By 2008, all patients will be offered treatment at any hospital in England, NHS or private, that can meet NHS standards and provide care at the NHS price, he said. Money will follow the patient providing an incentive for hospitals to compete for business, in a manner similar to the Tories' internal market.
But the NHS tariff - to be rolled out over the next four years - will provide a list of fixed, non-negotiable prices for each treatment, leaving hospitals to compete on quality and speed of access rather than cost.
Private hospitals will provide up to 15 per cent of operations and an increasing number of diagnostic procedures, the document says.
Most of the targets in the NHS plan in 2000 have been swept away but a handful remain which are focused on waiting times, reductions in cancer and heart disease and the implementation of electronic patient records.

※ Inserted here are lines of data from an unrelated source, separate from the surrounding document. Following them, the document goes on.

(** C1, as the code has it.  Whenever some supplied threshold reaches a
    metric value strictly greater than 0, [find_best_threshold] returns as
    its first component a threshold of the supplied list whose metric value
    is the maximum of the metric values over the list. *)
Theorem find_best_threshold_maximises
    (helper : loc -> loc -> loc -> Q -> M (gmap string pyval))
    (model X y : loc) (metric : string) (thresholds : list Q)
    (s0 : state) (score : Q -> pyfloat) :
  metric_at helper model X y metric thresholds s0 score ->
  (exists t, In t thresholds /\ fgt (score t) (Fnum 0) = true) ->
  exists (best : Q) (metric_values : list (Q * pyval)) (s' : state),
    find_best_threshold helper model X y metric thresholds s0 =
      (Ret (best, metric_values), s') /\
    In best thresholds /\
    exists q : Q, score best = Fnum q /\
      forall (t : Q) (q' : Q), In t thresholds -> score t = Fnum q' -> q' <= q.
Proof.
  intros Hscore (t0 & Hin0 & Hpos0).
  destruct (find_best_threshold_scored helper model X y metric score thresholds s0 Hscore)
    as (s' & Hrun & _).
  destruct (sweep_spec score thresholds (1 # 2) (Fnum 0))
    as [[_ Hall] | (best & before & after & Heq & Hsplit & Hbest & Hbefore & Hafter)].
  - rewrite (Hall t0 Hin0) in Hpos0. discriminate.
  - rewrite Heq in Hrun. cbn [fst] in Hrun.
    exists best, (map (fun t => (t, PFloat (score t))) thresholds), s'.
    split; [exact Hrun|].
    split; [rewrite Hsplit; apply in_or_app; right; left; reflexivity|].
    apply fgt_true in Hbest. destruct Hbest as (q & z & Hq & _ & _).
    exists q. split; [exact Hq|].
    intros t q' Hin Ht. rewrite <- fgt_false_num, <- Ht, <- Hq.
    rewrite Hsplit in Hin. apply in_app_or in Hin.
    destruct Hin as [Hin | [<- | Hin]].
    + apply Hbefore. assumption.
    + rewrite Hq. apply fgt_false_num. apply Qle_refl.
    + apply Hafter. assumption.
Qed.

(** C8.  If no supplied threshold reaches a metric value strictly greater
    than 0, [find_best_threshold] returns 0.5, its initial value, whether
    or not 0.5 is in the list; otherwise it returns the earliest threshold,
    in iteration order, among those that reach the greatest value. *)
Theorem find_best_threshold_default_and_ties
    (helper : loc -> loc -> loc -> Q -> M (gmap string pyval))
    (model X y : loc) (metric : string) (thresholds : list Q)
    (s0 : state) (score : Q -> pyfloat) :
  metric_at helper model X y metric thresholds s0 score ->
  ((forall t, In t thresholds -> fgt (score t) (Fnum 0) = false) ->
   exists (metric_values : list (Q * pyval)) (s' : state),
     find_best_threshold helper model X y metric thresholds s0 =
       (Ret (1 # 2, metric_values), s'))
  /\
  ((exists t, In t thresholds /\ fgt (score t) (Fnum 0) = true) ->
   exists (best : Q) (before after : list Q)
          (metric_values : list (Q * pyval)) (s' : state),
     find_best_threshold helper model X y metric thresholds s0 =
       (Ret (best, metric_values), s') /\
     thresholds = before ++ best :: after /\
     fgt (score best) (Fnum 0) = true /\
     (forall t, In t thresholds -> fgt (score t) (score best) = false) /\
     (forall t, In t before -> ~ same_float (score t) (score best))).
Proof.
  intros Hscore.
  destruct (find_best_threshold_scored helper model X y metric score thresholds s0 Hscore)
    as (s' & Hrun & _).
  destruct (sweep_spec score thresholds (1 # 2) (Fnum 0))
    as [[Heq Hall] | (best & before & after & Heq & Hsplit & Hbest & Hbefore & Hafter)];
    rewrite Heq in Hrun; cbn [fst] in Hrun.
  - split.
    + intros _. eexists. eexists. exact Hrun.
    + intros (t0 & Hin0 & Hpos0). rewrite (Hall t0 Hin0) in Hpos0. discriminate.
  - split.
    + intros Hnone. exfalso.
      assert (Hin : In best thresholds)
        by (rewrite Hsplit; apply in_or_app; right; left; reflexivity).
      rewrite (Hnone best Hin) in Hbest. discriminate.
    + intros _. exists best, before, after. eexists. eexists.
      split; [exact Hrun|]. split; [exact Hsplit|]. split; [exact Hbest|].
      split.
      * intros t Hin. rewrite Hsplit in Hin. apply in_app_or in Hin.
        destruct Hin as [Hin | [<- | Hin]].
        -- apply Hbefore. assumption.
        -- apply fgt_true in Hbest. destruct Hbest as (q & z & Hq & _ & _).
           rewrite Hq. apply fgt_false_num. apply Qle_refl.
        -- apply Hafter. assumption.
      * intros t Hin. apply Hbefore. assumption.
Qed.
(** X9. A chunk size of zero or less never yields a text. On a source that
    opens, a zero chunk size raises the wrapped [ValueError] of [range] and
    a negative one gives no chunk at all, so the run raises the wrapped
    [ZeroDivisionError]; the world is left as it was. *)
Theorem convert_nonpositive_chunk_size
    self pdf_path parallel completion w doc :
  files w !! pdf_path = Some (PdfFile doc) →
  chunk_size self ≤ 0 →
  convert_to_markdown self pdf_path parallel completion w
  = (Raise (Exception
              (if chunk_size self =? 0
               then "转换过程出错: range() arg 3 must not be zero"
               else "转换过程出错: division by zero")), w).
Proof.
  intros Hfile Hcs. unfold convert_to_markdown, convert_try.
  unfold _split_pdf, bind, lift, fitz_open, range. rewrite Hfile.
  destruct (Z.eqb_spec (chunk_size self) 0) as [Hz|Hnz]; [done|].
  unfold range_len.
  destruct (Z.ltb_spec 0 (chunk_size self)) as [|_]; [lia|].
  destruct (Z.ltb_spec (Z.of_nat (length doc)) 0) as [|_]; [lia|].
  simpl. by rewrite assemble_no_chunks.
Qed.

(** X10. A source that cannot be opened ends the run before anything is
    drawn or written: the caller gets the wrapped exception of [fitz.open]
    and the world is left as it was. *)
Theorem convert_unreadable_source self pdf_path parallel completion w e :
  fitz_open pdf_path w = Raise e →
  convert_to_markdown self pdf_path parallel completion w
  = (Raise (Exception ("转换过程出错: " +:+ str e)), w).
Proof.
  intros Hopen. unfold convert_to_markdown, convert_try.
  unfold _split_pdf, bind. by rewrite Hopen.
Qed.

(** ** A disk that fills up during the split *)



(** ** Saving *)


(** X13. The last save wins. After a save that succeeded, saving another
    text to the same destination succeeds as well and leaves the world
    that saving the second text alone would have left: nothing of the
    first text remains and no room is used twice. *)
Theorem save_markdown_last_write_wins w text1 text2 output_path w1 :
  save_markdown text1 output_path w = (Ok tt, w1) →
  ∃ w2,
    save_markdown text2 output_path w1 = (Ok tt, w2)
    ∧ save_markdown text2 output_path w = (Ok tt, w2)
    ∧ files w2 !! output_path = Some (TextFile text2)
    ∧ free_slots w2 = free_slots w1.
Proof.
  unfold save_markdown, fs_write. intros Hsave.
  destruct (files w !! output_path) as [f|] eqn:Hf.
  - simplify_eq. cbn [files free_slots uuid_count].
    rewrite lookup_insert_eq. eexists. split; [done|].
    rewrite insert_insert_eq. split_and!; [done| |done].
    cbn [files]. by rewrite lookup_insert_eq.
  - destruct (free_slots w) as [|slots]; [done|]. simplify_eq.
    cbn [files free_slots uuid_count].
    rewrite lookup_insert_eq. eexists. split; [done|].
    rewrite insert_insert_eq. split_and!; [done| |done].
    cbn [files]. by rewrite lookup_insert_eq.
Qed.
Lemma inv_worker_step C Q s s' :
  inv C Q s -> worker_step s s' -> inv C Q s'.
Proof.
  intros [Hacc Hcap Htr Hcnt Hst Hre Hl] Hstep.
  destruct Hstep as [l q P n D W R pid Hw | l q P n D W R pid Hw
                    | l q P n D W R pid ph Hw Hph]; simpl in *.
  - (* processes_status_dict[pid] = False *)
    assert (Hnone : D !! pid <> Some true).
    { intros Hd. destruct (Hst _ _ Hd) as [Hr | [[_ Hf] | [Hb _]]]; try congruence.
      unfold line_inv in Hl. simpl in Hl.
      destruct l; try discriminate; injection Hr as ->;
        destruct Hl as (_ & Hnot & _); apply Hnot; now apply elem_of_dom_2 in Hw. }
    split; simpl; auto.
    + rewrite map_size_insert_Some by eauto. exact Hacc.
    + rewrite map_size_insert_Some by eauto. exact Hcap.
    + intros p b Hp. destruct (decide (p = pid)) as [->|Hne].
      * rewrite lookup_insert_eq in Hp. injection Hp as <-. right. right.
        split; [reflexivity|]. exists Working. now rewrite lookup_insert_eq.
      * rewrite lookup_insert_ne in Hp by congruence.
        rewrite lookup_insert_ne by congruence. now apply Hst.
    + eapply line_inv_worker; eauto.
      * apply dom_insert_lookup_L. eauto.
      * now apply elem_of_dom_2 in Hw.
      * intros p Hne. now rewrite lookup_insert_ne.
  - (* processes_status_dict[pid] = True *)
    assert (Hnone : D !! pid <> Some true).
    { intros Hd. destruct (Hst _ _ Hd) as [Hr | [[_ Hf] | [Hb _]]]; try congruence.
      unfold line_inv in Hl. simpl in Hl.
      destruct l; try discriminate; injection Hr as ->;
        destruct Hl as (_ & Hnot & _); apply Hnot; now apply elem_of_dom_2 in Hw. }
    split; simpl; auto.
    + rewrite map_size_insert_Some by eauto. exact Hacc.
    + rewrite map_size_insert_Some by eauto. exact Hcap.
    + intros p b Hp. destruct (decide (p = pid)) as [->|Hne].
      * rewrite lookup_insert_eq in Hp. injection Hp as <-. right. left.
        split; [reflexivity|]. now rewrite lookup_insert_eq.
      * rewrite lookup_insert_ne in Hp by congruence.
        rewrite lookup_insert_ne by congruence. now apply Hst.
    + eapply line_inv_worker; eauto.
      * apply dom_insert_lookup_L. eauto.
      * now apply elem_of_dom_2 in Hw.
      * intros p Hne. now rewrite lookup_insert_ne.
  - (* the process ends early *)
    assert (Hnone : D !! pid <> Some true).
    { intros Hd. destruct (Hst _ _ Hd) as [Hr | [[_ Hf] | [Hb _]]]; try congruence.
      - unfold line_inv in Hl. simpl in Hl.
        destruct l; try discriminate; injection Hr as ->;
          destruct Hl as (_ & Hnot & _); apply Hnot; now apply elem_of_dom_2 in Hw.
      - destruct Hph; congruence. }
    split; simpl; auto.
    + rewrite map_size_insert_Some by eauto. exact Hacc.
    + rewrite map_size_insert_Some by eauto. exact Hcap.
    + intros p b Hp. destruct (decide (p = pid)) as [->|Hne].
      * destruct (Hst _ _ Hp) as [Hr | [[Hb Hf] | (Hb & ph' & Hw' & Hn1 & Hn2)]];
          [now left| destruct Hph; congruence |].
        right. right. split; [exact Hb|]. exists Crashed.
        rewrite lookup_insert_eq. now repeat split.
      * rewrite lookup_insert_ne by congruence. now apply Hst.
    + eapply line_inv_worker; eauto.
      * apply dom_insert_lookup_L. eauto.
      * now apply elem_of_dom_2 in Hw.
Qed.

Lemma inv_step C Q s s' : inv C Q s -> step C s s' -> inv C Q s'.
Proof.
  intros Hinv [Hstep|Hstep]; [eapply inv_main_step|eapply inv_worker_step]; eauto.
Qed.

Lemma inv_rtc C Q s s' : inv C Q s -> rtc (step C) s s' -> inv C Q s'.
Proof. intros Hinv Hrtc. induction Hrtc; eauto using inv_step. Qed.

Lemma inv_reachable C names s :
  reachable C names s -> inv C (length names) s.
Proof. apply inv_rtc, inv_init. Qed.

(** One job from start to reaping, when its worker runs to the end before
    the main process looks at the dict. *)
Lemma run_one_job C file_name q R :
  1 <= C ->
  rtc (step C)
      (mkState AtWhile (file_name :: q) ∅ 0 ∅ ∅ R)
      (mkState AtWhile q ∅ 0 ∅ ∅ (R ++ [(file_name, Finished)])).
Proof.
  intros HC.
  eapply rtc_l. { left. apply step_while_enter. now left. }
  eapply rtc_l. { left. apply step_start with (pid := 0%Z); [lia|apply lookup_empty]. }
  eapply rtc_l. { left. apply step_store. }
  eapply rtc_l. { left. apply step_incr. }
  eapply rtc_l. { right. apply worker_mark with (pid := 0%Z). apply lookup_insert_eq. }
  eapply rtc_l. { right. apply worker_finish with (pid := 0%Z). apply lookup_insert_eq. }
  eapply rtc_l. { left. apply step_items. }
  rewrite !insert_insert_eq, !insert_empty, map_to_list_singleton.
  eapply rtc_l.
  { left. eapply step_join; [apply lookup_singleton_eq|apply lookup_singleton_eq|now left]. }
  eapply rtc_l. { left. apply step_del_process. }
  eapply rtc_l. { left. apply step_del_status. rewrite lookup_singleton_eq. eauto. }
  eapply rtc_l. { left. apply step_decr. }
  eapply rtc_l. { left. apply step_for_done. }
  rewrite !delete_singleton_eq. apply rtc_refl.
Qed.

(** With room for one process the loop can run every job and leave. *)
Lemma run_all C q : forall R,
  1 <= C ->
  rtc (step C)
      (mkState AtWhile q ∅ 0 ∅ ∅ R)
      (mkState Done [] ∅ 0 ∅ ∅ (R ++ map (fun f => (f, Finished)) q)).
Proof.
  induction q as [|f q IH]; intros R HC; simpl.
  - rewrite app_nil_r. apply rtc_once. left. apply step_while_exit.
  - etrans; [apply run_one_job, HC|].
    replace (R ++ (f, Finished) :: map (fun f => (f, Finished)) q)
      with ((R ++ [(f, Finished)]) ++ map (fun f => (f, Finished)) q)
      by now rewrite <- app_assoc.
    apply IH, HC.
Qed.

Lemma not_draining s :
  ~ draining s <-> video_queue s = [] /\ processes s = ∅.
Proof.
  unfold draining. split.
  - intros H. split.
    + destruct (video_queue s); [reflexivity|]. exfalso. apply H. now left.
    + destruct (decide (processes s = ∅)) as [|Hne]; [assumption|].
      exfalso. apply H. now right.
  - intros [Hq HP] [H|H]; contradiction.
Qed.

(** The [while] statement is left from a state exactly when its test is
    false there. *)
Lemma leaves_loop_iff C s :
  at_line s = AtWhile ->
  ((exists s', main_step C s s' /\ at_line s' = Done) <-> ~ draining s).
Proof.
  intros Hat. rewrite not_draining. split.
  - intros (s' & Hstep & Hdone).
    destruct Hstep; simpl in *; try discriminate. auto.
  - destruct s as [l q P n D W R]. simpl in *. intros [-> ->]. subst l.
    eexists. split; [apply step_while_exit|reflexivity].
Qed.



(** *** A worker that ends early *)

Lemma crashed_step C Q s s' pid :
  inv C Q s -> workers s !! pid = Some Crashed -> step C s s' ->
  workers s' !! pid = Some Crashed.
Proof.
  intros Hinv Hcr [Hstep|Hstep].
  - destruct Hstep; simpl in *; try assumption.
    + rewrite lookup_insert_ne; [assumption|congruence].
    + pose proof (seen_complete_finished _ _ _ pid0 rest Hinv eq_refl) as Hfin.
      simpl in Hfin. rewrite lookup_delete_ne; [assumption|congruence].
  - destruct Hstep as [? ? ? ? ? ? ? pid0 Hw | ? ? ? ? ? ? ? pid0 Hw
                      | ? ? ? ? ? ? ? pid0 ph Hw Hph]; simpl in *.
    + rewrite lookup_insert_ne; [assumption|congruence].
    + rewrite lookup_insert_ne; [assumption|congruence].
    + destruct (decide (pid0 = pid)) as [->|Hne].
      * apply lookup_insert_eq.
      * now rewrite lookup_insert_ne.
Qed.

Lemma crashed_not_surfaced C Q s pid :
  inv C Q s -> workers s !! pid = Some Crashed ->
  processes_status_dict s !! pid <> Some true /\ at_line s <> Done.
Proof.
  intros [_ _ _ _ Hst _ Hl] Hcr. unfold line_inv in Hl. split.
  - intros Hd. destruct (Hst _ _ Hd) as [Hr | [[_ Hf] | [Hb _]]]; try congruence.
    apply elem_of_dom_2 in Hcr.
    destruct (at_line s); try discriminate; injection Hr as ->;
      destruct Hl as (_ & Hnot & _); contradiction.
  - intros Hat. rewrite Hat in Hl. destruct Hl as (HW & _).
    now rewrite HW, lookup_empty in Hcr.
Qed.

(** Once a worker has ended early it stays unjoined, its flag never
    becomes [True], and the loop is never left. *)
Lemma crashed_forever C Q s pid :
  inv C Q s -> workers s !! pid = Some Crashed ->
  forall s', rtc (step C) s s' ->
    workers s' !! pid = Some Crashed /\
    processes_status_dict s' !! pid <> Some true /\
    at_line s' <> Done.
Proof.
  intros Hinv Hcr s' Hrtc. revert Hinv Hcr.
  induction Hrtc as [s|s s1 s' Hstep _ IH]; intros Hinv Hcr.
  - split; [exact Hcr|]. eapply crashed_not_surfaced; eauto.
  - apply IH; [eapply inv_step|eapply crashed_step]; eauto.
Qed.

Lemma crashed_example_reachable : reachable 1 ["a.mp4"%string] crashed_example.
Proof.
  unfold reachable, init, crashed_example.
  eapply rtc_l. { left. apply step_while_enter. now left. }
  eapply rtc_l. { left. apply step_start with (pid := 0%Z); [lia|apply lookup_empty]. }
  eapply rtc_l. { left. apply step_store. }
  eapply rtc_l. { left. apply step_incr. }
  eapply rtc_l. { right. apply worker_mark with (pid := 0%Z). apply lookup_insert_eq. }
  eapply rtc_l.
  { right. apply worker_crash with (pid := 0%Z) (ph := Working);
      [apply lookup_insert_eq|now right]. }
  rewrite !insert_insert_eq, !insert_empty. apply rtc_refl.
Qed.



Lemma crashed_example_continues :
  rtc (step 1) crashed_example crashed_example_later.
Proof.
  apply rtc_once. left. unfold crashed_example, crashed_example_later.
  rewrite <- (map_to_list_singleton (M := gmap Z) 0%Z false). apply step_items.
Qed.


End SchedulerFacts.

(** ** Subtitle export *)

Section SrtFacts.
Import Text Srt.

Mr Reid said no one would lose out under Labour's plans. "Our choice is for everyone, paid for by the NHS backed by increases in resources."
The 80-page "NHS Improvement Plan" says that in four years' time waiting times for treatment will have ceased to be the main concern for patients and the public. Instead the questions of how and where they are to be treated and the quality of care will assume increased importance.
To achieve this, the document envisages an expansion of capacity - investment in the NHS is set to grow to £90.2bn by 2007-08, averaging 7.3 per cent real terms growth over the five-year period - and a change in the way the NHS works.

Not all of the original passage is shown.